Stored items
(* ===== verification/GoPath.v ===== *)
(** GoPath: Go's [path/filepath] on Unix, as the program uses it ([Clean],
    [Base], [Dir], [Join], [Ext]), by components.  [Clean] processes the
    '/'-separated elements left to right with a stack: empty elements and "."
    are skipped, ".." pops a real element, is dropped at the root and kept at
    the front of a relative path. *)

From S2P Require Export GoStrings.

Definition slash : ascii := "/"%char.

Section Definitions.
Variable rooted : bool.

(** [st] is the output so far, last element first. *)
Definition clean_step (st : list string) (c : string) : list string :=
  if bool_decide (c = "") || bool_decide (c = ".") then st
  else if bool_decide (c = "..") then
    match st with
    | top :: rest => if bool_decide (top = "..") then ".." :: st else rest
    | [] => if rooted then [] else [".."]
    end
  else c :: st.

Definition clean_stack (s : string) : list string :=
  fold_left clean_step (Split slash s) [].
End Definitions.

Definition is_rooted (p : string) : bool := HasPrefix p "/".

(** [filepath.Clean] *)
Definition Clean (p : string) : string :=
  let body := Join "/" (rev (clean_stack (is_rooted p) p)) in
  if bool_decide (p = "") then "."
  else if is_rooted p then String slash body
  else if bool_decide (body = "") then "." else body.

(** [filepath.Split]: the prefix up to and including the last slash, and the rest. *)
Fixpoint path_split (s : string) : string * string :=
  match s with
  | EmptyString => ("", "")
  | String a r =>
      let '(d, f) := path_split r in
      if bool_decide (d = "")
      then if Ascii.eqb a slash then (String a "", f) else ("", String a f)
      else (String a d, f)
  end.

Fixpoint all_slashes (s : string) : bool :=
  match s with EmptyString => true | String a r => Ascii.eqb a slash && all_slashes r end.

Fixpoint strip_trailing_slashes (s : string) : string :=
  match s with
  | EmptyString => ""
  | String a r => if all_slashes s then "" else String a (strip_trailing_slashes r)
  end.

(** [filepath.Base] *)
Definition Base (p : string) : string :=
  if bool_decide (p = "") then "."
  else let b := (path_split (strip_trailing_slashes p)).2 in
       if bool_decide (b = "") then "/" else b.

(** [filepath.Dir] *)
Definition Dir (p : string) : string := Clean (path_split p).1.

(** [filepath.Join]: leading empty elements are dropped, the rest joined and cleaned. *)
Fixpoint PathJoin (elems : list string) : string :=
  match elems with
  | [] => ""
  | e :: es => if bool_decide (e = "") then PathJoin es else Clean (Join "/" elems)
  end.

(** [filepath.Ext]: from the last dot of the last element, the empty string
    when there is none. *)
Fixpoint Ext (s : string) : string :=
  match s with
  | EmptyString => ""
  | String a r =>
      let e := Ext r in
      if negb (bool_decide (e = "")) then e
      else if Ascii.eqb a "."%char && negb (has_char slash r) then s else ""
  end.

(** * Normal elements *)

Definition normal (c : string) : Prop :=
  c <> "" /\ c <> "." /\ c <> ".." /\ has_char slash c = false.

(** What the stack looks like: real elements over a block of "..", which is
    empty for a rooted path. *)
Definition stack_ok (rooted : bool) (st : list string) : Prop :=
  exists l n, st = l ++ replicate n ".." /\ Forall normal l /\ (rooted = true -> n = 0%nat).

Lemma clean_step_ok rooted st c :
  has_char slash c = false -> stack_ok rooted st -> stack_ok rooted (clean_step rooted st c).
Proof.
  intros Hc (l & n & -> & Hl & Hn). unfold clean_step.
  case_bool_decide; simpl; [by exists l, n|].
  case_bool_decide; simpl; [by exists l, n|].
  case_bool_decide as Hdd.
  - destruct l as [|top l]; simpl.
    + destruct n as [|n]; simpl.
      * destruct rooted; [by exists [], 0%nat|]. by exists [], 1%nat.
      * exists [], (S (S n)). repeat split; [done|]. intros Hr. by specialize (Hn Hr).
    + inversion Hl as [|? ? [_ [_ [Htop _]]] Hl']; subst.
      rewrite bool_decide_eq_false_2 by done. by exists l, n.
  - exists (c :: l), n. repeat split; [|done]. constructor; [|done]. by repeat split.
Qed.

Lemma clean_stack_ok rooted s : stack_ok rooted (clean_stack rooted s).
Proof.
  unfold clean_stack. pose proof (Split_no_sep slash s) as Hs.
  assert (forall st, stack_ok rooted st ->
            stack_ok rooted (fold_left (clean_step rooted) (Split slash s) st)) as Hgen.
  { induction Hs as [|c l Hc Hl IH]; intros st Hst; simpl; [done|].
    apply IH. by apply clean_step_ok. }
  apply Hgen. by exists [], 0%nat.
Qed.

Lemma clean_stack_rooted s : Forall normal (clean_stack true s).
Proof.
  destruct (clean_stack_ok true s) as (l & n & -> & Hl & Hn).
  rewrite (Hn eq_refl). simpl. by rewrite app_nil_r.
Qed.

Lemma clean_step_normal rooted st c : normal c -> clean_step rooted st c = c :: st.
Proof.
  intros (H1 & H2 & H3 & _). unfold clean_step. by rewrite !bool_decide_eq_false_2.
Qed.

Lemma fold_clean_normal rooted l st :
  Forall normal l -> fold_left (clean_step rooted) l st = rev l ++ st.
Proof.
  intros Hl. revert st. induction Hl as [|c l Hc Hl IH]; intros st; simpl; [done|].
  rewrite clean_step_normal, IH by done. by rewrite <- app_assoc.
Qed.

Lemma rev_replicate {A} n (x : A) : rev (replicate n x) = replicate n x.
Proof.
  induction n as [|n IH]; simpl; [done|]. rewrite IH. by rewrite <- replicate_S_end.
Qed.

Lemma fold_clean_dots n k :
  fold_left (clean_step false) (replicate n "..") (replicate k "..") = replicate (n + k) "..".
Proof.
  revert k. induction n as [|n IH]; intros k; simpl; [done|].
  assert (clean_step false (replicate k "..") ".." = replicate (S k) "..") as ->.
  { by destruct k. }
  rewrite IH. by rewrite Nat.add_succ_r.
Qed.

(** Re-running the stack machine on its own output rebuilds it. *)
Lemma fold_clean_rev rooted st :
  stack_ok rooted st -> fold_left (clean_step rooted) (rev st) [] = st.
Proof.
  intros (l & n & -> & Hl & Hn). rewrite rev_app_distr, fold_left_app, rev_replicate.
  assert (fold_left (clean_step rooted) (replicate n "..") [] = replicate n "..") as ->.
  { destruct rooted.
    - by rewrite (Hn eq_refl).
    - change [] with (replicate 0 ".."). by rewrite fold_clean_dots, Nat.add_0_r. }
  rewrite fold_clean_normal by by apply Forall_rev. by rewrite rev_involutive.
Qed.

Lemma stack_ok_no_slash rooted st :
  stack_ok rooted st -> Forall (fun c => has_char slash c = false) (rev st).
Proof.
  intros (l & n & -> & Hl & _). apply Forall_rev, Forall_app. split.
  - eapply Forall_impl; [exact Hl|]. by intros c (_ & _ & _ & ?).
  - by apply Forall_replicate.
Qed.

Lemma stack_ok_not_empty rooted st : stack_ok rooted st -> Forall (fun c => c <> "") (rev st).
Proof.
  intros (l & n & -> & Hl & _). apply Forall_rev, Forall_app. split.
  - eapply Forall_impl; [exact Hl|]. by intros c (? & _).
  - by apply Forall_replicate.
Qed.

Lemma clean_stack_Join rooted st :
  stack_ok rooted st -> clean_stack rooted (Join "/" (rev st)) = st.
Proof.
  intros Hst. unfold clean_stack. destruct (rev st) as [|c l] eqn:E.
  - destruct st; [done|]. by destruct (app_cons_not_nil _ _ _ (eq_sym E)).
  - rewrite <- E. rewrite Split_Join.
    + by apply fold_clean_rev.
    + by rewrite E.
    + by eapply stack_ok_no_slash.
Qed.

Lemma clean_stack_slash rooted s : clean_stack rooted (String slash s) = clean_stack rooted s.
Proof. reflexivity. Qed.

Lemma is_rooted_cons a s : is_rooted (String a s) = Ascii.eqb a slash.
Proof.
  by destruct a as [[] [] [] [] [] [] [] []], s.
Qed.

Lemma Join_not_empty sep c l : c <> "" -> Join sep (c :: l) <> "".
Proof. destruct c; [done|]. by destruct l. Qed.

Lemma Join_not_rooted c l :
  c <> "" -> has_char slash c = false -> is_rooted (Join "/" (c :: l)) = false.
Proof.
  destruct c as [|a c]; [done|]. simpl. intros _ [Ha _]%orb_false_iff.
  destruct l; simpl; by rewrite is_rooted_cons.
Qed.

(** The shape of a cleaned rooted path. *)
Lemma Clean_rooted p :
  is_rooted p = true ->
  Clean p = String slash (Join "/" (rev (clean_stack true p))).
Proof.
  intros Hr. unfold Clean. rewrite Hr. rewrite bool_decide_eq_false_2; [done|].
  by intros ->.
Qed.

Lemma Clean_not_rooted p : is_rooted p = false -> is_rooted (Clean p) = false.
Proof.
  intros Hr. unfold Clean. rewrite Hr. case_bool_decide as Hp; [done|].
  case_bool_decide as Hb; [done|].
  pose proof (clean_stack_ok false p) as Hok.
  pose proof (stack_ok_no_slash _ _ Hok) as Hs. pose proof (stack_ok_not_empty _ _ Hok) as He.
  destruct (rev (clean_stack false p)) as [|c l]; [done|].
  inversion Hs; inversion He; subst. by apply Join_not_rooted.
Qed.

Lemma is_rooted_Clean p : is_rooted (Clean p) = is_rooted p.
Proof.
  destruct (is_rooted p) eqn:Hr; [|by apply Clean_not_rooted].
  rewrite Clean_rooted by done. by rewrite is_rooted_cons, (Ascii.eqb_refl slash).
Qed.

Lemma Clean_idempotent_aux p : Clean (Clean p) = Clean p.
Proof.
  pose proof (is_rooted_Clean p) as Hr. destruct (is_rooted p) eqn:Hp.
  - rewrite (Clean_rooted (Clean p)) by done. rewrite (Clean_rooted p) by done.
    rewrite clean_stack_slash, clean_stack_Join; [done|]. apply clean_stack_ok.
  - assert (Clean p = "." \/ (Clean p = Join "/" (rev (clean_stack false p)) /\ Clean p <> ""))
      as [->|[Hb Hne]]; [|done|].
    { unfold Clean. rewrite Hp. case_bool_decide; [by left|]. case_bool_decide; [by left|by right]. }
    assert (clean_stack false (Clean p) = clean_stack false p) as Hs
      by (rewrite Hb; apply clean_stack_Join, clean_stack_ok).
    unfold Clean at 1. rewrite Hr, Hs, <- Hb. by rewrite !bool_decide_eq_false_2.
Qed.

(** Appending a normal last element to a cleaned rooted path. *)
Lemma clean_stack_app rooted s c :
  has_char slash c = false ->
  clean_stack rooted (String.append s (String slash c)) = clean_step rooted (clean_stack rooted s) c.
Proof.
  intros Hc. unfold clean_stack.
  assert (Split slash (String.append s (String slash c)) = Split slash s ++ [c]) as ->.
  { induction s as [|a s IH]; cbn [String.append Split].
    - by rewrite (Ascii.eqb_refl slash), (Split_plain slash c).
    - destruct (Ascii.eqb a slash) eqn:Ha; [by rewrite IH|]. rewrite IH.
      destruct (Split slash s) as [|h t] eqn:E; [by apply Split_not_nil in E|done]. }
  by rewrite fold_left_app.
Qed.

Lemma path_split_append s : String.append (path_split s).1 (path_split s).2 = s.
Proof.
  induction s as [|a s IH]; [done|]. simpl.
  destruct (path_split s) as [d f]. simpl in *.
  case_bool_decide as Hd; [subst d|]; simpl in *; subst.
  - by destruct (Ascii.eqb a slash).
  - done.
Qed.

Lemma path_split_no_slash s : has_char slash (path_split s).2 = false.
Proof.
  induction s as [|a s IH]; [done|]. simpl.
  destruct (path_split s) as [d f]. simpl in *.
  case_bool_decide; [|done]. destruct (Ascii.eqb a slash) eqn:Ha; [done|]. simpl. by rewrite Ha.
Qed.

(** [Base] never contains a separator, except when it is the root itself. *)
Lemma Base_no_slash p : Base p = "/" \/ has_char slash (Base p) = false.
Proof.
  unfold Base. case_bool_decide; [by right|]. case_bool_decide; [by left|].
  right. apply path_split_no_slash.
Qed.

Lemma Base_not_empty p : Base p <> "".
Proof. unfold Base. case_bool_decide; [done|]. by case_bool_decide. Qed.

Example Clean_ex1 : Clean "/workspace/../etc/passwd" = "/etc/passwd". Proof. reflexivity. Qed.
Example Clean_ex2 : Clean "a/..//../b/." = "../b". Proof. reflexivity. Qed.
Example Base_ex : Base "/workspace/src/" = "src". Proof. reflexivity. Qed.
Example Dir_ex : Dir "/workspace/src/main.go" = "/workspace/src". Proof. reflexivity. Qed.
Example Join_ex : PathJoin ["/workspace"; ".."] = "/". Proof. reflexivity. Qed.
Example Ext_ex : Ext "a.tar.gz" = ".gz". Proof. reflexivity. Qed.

...

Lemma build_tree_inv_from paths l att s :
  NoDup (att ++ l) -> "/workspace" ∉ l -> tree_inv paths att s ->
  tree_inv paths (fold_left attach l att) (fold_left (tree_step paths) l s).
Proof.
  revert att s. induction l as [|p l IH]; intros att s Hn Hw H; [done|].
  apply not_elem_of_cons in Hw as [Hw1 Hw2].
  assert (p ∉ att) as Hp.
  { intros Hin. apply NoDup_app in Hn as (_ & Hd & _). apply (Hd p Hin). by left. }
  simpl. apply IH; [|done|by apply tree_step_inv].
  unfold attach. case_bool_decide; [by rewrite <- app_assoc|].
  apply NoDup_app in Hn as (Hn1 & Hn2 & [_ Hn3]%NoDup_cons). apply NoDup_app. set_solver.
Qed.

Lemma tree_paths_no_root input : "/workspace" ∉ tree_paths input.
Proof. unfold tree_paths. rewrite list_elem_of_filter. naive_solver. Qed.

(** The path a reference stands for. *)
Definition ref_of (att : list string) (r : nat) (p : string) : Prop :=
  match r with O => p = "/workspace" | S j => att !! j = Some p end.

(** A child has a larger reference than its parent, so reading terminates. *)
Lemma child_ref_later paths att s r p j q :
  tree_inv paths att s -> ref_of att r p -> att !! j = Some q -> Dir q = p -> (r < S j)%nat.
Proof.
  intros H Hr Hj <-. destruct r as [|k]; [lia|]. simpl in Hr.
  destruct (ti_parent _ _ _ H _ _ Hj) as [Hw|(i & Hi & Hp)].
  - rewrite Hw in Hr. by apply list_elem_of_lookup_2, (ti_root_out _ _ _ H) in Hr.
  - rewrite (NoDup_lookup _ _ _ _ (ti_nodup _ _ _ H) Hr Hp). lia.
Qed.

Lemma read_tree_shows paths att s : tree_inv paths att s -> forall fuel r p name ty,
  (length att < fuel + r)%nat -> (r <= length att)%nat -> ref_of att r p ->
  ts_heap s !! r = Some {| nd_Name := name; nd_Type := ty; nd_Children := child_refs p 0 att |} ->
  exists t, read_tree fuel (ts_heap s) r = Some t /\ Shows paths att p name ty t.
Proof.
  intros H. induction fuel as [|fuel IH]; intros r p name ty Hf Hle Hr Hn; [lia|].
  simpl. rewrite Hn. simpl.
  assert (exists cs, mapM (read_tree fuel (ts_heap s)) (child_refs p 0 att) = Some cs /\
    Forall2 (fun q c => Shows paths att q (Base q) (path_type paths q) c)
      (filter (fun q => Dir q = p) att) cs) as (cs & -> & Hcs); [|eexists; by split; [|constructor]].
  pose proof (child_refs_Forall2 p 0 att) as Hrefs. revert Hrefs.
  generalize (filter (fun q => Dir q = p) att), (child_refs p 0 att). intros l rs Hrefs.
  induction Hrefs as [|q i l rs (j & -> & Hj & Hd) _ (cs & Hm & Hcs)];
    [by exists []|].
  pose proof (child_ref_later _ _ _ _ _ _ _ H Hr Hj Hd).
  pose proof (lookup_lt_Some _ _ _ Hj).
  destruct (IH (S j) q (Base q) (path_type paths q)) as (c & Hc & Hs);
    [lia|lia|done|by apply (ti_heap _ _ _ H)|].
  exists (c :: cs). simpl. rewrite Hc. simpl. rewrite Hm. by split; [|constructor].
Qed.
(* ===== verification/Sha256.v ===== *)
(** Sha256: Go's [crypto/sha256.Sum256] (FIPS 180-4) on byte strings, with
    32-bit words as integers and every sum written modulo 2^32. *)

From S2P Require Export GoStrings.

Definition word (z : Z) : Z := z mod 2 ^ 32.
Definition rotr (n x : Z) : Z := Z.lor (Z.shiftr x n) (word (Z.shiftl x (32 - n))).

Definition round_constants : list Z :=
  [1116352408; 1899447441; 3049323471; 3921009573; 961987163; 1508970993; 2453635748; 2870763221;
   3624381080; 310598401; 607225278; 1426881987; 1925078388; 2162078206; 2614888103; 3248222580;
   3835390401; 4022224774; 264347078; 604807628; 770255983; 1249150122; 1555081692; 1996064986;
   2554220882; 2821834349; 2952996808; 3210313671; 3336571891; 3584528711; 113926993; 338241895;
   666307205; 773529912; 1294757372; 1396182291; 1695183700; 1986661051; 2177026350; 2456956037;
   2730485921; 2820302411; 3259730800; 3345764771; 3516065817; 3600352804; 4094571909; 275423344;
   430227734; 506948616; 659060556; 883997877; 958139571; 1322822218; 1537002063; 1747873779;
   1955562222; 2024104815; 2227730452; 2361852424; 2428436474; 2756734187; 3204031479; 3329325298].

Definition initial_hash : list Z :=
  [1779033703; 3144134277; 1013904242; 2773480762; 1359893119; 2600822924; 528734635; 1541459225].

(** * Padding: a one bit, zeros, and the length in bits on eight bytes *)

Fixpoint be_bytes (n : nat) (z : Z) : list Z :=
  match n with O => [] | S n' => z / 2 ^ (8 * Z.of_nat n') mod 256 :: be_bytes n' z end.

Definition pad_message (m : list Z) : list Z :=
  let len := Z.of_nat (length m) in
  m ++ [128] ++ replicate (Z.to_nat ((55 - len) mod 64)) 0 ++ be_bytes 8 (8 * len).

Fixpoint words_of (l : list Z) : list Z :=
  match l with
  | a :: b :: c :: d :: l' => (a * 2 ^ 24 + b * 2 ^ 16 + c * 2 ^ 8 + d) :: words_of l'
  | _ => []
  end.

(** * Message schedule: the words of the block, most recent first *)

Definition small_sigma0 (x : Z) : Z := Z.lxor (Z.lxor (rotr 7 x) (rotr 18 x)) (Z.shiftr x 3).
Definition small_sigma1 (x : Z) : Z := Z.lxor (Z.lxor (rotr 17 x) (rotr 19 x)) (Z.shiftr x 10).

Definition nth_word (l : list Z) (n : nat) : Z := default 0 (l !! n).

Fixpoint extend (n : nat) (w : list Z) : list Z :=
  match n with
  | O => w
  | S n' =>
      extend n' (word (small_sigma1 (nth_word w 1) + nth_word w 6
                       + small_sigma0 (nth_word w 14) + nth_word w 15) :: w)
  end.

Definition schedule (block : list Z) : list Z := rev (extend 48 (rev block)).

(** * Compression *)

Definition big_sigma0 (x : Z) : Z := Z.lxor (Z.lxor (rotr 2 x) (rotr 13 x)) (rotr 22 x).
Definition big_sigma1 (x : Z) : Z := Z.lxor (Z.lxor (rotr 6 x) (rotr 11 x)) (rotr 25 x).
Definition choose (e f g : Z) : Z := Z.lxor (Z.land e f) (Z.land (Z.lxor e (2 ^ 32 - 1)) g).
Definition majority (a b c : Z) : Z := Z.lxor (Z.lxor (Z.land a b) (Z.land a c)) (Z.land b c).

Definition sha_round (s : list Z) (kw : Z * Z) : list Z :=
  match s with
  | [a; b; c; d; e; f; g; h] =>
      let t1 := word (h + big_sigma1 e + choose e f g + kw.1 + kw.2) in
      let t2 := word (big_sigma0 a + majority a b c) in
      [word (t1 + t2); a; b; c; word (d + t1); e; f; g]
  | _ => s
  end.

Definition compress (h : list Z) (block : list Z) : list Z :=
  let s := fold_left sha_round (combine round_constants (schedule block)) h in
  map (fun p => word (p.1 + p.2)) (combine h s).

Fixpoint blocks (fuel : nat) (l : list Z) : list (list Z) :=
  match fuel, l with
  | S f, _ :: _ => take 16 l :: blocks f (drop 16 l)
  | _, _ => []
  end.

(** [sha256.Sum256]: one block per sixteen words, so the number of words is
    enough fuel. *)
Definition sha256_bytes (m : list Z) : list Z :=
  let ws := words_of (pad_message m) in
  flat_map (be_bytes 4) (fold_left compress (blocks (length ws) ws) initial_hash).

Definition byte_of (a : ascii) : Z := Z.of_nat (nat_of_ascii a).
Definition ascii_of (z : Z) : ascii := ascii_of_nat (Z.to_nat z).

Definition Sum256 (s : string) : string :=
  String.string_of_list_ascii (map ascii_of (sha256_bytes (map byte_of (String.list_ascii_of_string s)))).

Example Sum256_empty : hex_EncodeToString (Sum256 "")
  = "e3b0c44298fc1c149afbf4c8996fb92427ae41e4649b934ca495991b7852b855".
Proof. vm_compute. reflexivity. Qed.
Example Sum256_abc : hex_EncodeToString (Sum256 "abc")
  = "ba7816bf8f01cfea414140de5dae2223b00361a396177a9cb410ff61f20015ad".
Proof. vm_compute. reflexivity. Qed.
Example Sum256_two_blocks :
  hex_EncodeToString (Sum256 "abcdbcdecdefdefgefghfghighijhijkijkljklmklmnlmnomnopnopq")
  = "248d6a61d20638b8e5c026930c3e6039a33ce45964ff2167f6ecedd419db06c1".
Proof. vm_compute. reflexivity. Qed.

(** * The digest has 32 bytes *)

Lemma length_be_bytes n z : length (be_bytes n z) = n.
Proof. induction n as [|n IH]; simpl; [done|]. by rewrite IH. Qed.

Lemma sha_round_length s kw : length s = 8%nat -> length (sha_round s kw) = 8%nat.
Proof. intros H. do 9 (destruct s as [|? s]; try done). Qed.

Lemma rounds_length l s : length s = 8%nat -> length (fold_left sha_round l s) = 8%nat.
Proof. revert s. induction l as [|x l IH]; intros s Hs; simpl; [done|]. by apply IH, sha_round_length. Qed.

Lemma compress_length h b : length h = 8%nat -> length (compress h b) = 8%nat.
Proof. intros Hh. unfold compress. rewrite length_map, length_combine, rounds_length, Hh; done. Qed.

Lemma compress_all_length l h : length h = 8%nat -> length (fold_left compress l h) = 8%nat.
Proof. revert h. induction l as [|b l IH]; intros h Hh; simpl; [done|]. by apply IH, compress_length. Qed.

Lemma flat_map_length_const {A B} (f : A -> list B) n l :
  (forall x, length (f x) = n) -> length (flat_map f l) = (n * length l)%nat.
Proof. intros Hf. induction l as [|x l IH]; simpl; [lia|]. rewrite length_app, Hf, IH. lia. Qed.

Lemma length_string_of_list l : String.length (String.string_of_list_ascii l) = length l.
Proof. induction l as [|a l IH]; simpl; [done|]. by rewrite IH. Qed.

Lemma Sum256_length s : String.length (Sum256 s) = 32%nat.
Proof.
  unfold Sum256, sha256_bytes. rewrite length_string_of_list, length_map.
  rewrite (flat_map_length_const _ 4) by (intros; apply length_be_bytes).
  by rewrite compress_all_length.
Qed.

## Task
Above are the records; copy exactly the lines from the line with "(* ===== verification/GoPath.v ===== *)" through the line with "Definition Base (p", both included.

## Your response
(* ===== verification/GoPath.v ===== *)
(** GoPath: Go's [path/filepath] on Unix, as the program uses it ([Clean],
    [Base], [Dir], [Join], [Ext]), by components.  [Clean] processes the
    '/'-separated elements left to right with a stack: empty elements and "."
    are skipped, ".." pops a real element, is dropped at the root and kept at
    the front of a relative path. *)

From S2P Require Export GoStrings.

Definition slash : ascii := "/"%char.

Section Definitions.
Variable rooted : bool.

(** [st] is the output so far, last element first. *)
Definition clean_step (st : list string) (c : string) : list string :=
  if bool_decide (c = "") || bool_decide (c = ".") then st
  else if bool_decide (c = "..") then
    match st with
    | top :: rest => if bool_decide (top = "..") then ".." :: st else rest
    | [] => if rooted then [] else [".."]
    end
  else c :: st.

Definition clean_stack (s : string) : list string :=
  fold_left clean_step (Split slash s) [].
End Definitions.

Definition is_rooted (p : string) : bool := HasPrefix p "/".

(** [filepath.Clean] *)
Definition Clean (p : string) : string :=
  let body := Join "/" (rev (clean_stack (is_rooted p) p)) in
  if bool_decide (p = "") then "."
  else if is_rooted p then String slash body
  else if bool_decide (body = "") then "." else body.

(** [filepath.Split]: the prefix up to and including the last slash, and the rest. *)
Fixpoint path_split (s : string) : string * string :=
  match s with
  | EmptyString => ("", "")
  | String a r =>
      let '(d, f) := path_split r in
      if bool_decide (d = "")
      then if Ascii.eqb a slash then (String a "", f) else ("", String a f)
      else (String a d, f)
  end.

Fixpoint all_slashes (s : string) : bool :=
  match s with EmptyString => true | String a r => Ascii.eqb a slash && all_slashes r end.

Fixpoint strip_trailing_slashes (s : string) : string :=
  match s with
  | EmptyString => ""
  | String a r => if all_slashes s then "" else String a (strip_trailing_slashes r)
  end.

(** [filepath.Base] *)
Definition Base (p : string) : string :=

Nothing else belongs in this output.